Saved entries:
= = = = =
(* ===== verification/Registry.v ===== *)
(** * Command registry: [internal/command/registry.go]

    [Register] files a command under its normalised name and aliases, [Get]
    looks one up, [Execute] parses a line, checks the permission and runs the
    handler.  Handlers are function values to the registry: their type [C] and
    their meaning [run] are parameters, instantiated in Builtin.v. *)

From S2P Require Import Prelude Utf8 GoStrings Observe Client Events Hub.

Definition levelUser : Z := 0.
Definition levelAdmin : Z := 1.

Section registry.
Context {C : Type}.

Record Command := mkCommand {
  CName : string;
  Aliases : list string;
  Help : string;
  MinLevel : Z;
  Handler : C;
}.

Record Registry := mkRegistry {
  byName : gmap string Command;
  clist : list Command;
}.

Definition NewRegistry : Registry := mkRegistry ∅ [].

Inductive reg_error :=
| ErrNilCommand
| ErrEmptyName
| ErrNameSlash (name : string)
| ErrDuplicate (name : string)
| ErrDuplicateAlias (alias : string).

Context {UT : UnicodeTables}.

(** [strings.ToLower(strings.TrimSpace(s))] *)
Definition normalize (s : string) : string := ToLower (TrimSpace s).

(** The alias loop: blank aliases are skipped, the first taken one stops it. *)
Fixpoint add_aliases (cmd : Command) (aliases : list string) (m : gmap string Command)
  : gmap string Command * option reg_error :=
  match aliases with
  | [] => (m, None)
  | item :: rest =>
      let alias := normalize item in
      if bool_decide (alias = EmptyString) then add_aliases cmd rest m
      else match m !! alias with
           | Some _ => (m, Some (ErrDuplicateAlias alias))
           | None => add_aliases cmd rest (<[alias := cmd]> m)
           end
  end.

Definition Register (cmd : option Command) (r : Registry) : option reg_error * Registry :=
  match cmd with
  | None => (Some ErrNilCommand, r)
  | Some cmd =>
      let name := normalize (CName cmd) in
      if bool_decide (name = EmptyString) then (Some ErrEmptyName, r)
      else if Contains name "/" then (Some (ErrNameSlash name), r)
      else match byName r !! name with
           | Some _ => (Some (ErrDuplicate name), r)
           | None =>
               match add_aliases cmd (Aliases cmd) (<[name := cmd]> (byName r)) with
               | (m, Some e) => (Some e, mkRegistry m (clist r))
               | (m, None) => (None, mkRegistry m (clist r ++ [cmd]))
               end
           end
  end.

Definition get_key (name : string) : string := ToLower (TrimPrefix (TrimSpace name) "/").

Definition Get (name : string) (r : Registry) : option Command := byName r !! get_key name.

Definition List_ (r : Registry) : list Command := clist r.

(** ** Execution *)

Record Context_ := mkContext {
  CtxClient : option loc;            (** [None] is a nil client *)
  Args : list string;
  Raw : string;
}.

Inductive cmd_error {E : Type} :=
| ErrNotFound (name : string)
| ErrPermission
| ErrHandler (e : E).
Arguments cmd_error : clear implicits.

Context {H E : Type}.
Abbreviation M := (GoM (World H)).

Definition checkPermission (c : option loc) (need : Z) : M bool :=
  match c with
  | None => mret true
  | Some l =>
      if (need <=? levelUser)%Z then mret true else
      cl ← deref l;
      mret match Meta cl with
           | None => false
           | Some m =>
               match m !! "level"%string with
               | Some s =>
                   if bool_decide (s = EmptyString) then false
                   else match Atoi s with
                        | (v, None) => (need <=? v)%Z
                        | (_, Some _) => false
                        end
               | None => false
               end
           end
  end.

(** What a handler does: it sees the registry (the help command lists it) and
    the context; it returns an optional error. *)
Context (run : Registry -> C -> Context_ -> M (option E)).

Definition Execute (r : Registry) (raw : string) (ctx : Context_) : M (bool * option (cmd_error E)) :=
  let raw := TrimSpace raw in
  if bool_decide (raw = EmptyString) || negb (HasPrefix raw "/") then mret (false, None) else
  match Fields raw with
  | [] => mret (true, None)
  | part0 :: rest =>
      let cmdName := TrimPrefix part0 "/" in
      match Get cmdName r with
      | None => _ ← IncCommandError "not_found"; mret (true, Some (ErrNotFound cmdName))
      | Some cmd =>
          checkPermission (CtxClient ctx) (MinLevel cmd) ≫= fun (ok : bool) =>
          if negb ok then _ ← IncCommandError "permission"; mret (true, Some ErrPermission) else
          let ctx := mkContext (CtxClient ctx) rest (Raw ctx) in
          _ ← IncCommand (CName cmd);
          run r (Handler cmd) ctx ≫= fun (res : option E) =>
          match res with
          | Some e => _ ← IncCommandError "handler"; mret (true, Some (ErrHandler e))
          | None => mret (true, None)
          end
      end
  end.
End registry.

Arguments Command : clear implicits.
Arguments Registry : clear implicits.
Arguments cmd_error : clear implicits.

(** ** Registration *)
Section registration.
Context {C : Type} {UT : UnicodeTables}.
Implicit Types (cmd : Command C) (r : Registry C).

(** The keys of the table are normalised and not empty; a listed command is
    found under its name and under each of its non-blank aliases; the listed
    names are distinct. *)
Record reg_wf r : Prop := {
  rw_keys : forall k cmd, byName r !! k = Some cmd -> k <> EmptyString /\
    exists s, k = normalize s /\ (s = CName cmd \/ s ∈ Aliases cmd);
  rw_name : forall cmd, cmd ∈ clist r -> byName r !! normalize (CName cmd) = Some cmd;
  rw_alias : forall cmd a, cmd ∈ clist r -> a ∈ Aliases cmd -> normalize a <> EmptyString ->
    byName r !! normalize a = Some cmd;
  rw_slash : forall cmd, cmd ∈ clist r -> Contains (normalize (CName cmd)) "/" = false;
  rw_nodup : NoDup (normalize ∘ CName <$> clist r);
}.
= = = = =
What is needed:
Whenever the word "UnicodeTables" shows up in a line of the entries, list that line.

Answer space:
Context {UT : UnicodeTables}.
Context {C : Type} {UT : UnicodeTables}.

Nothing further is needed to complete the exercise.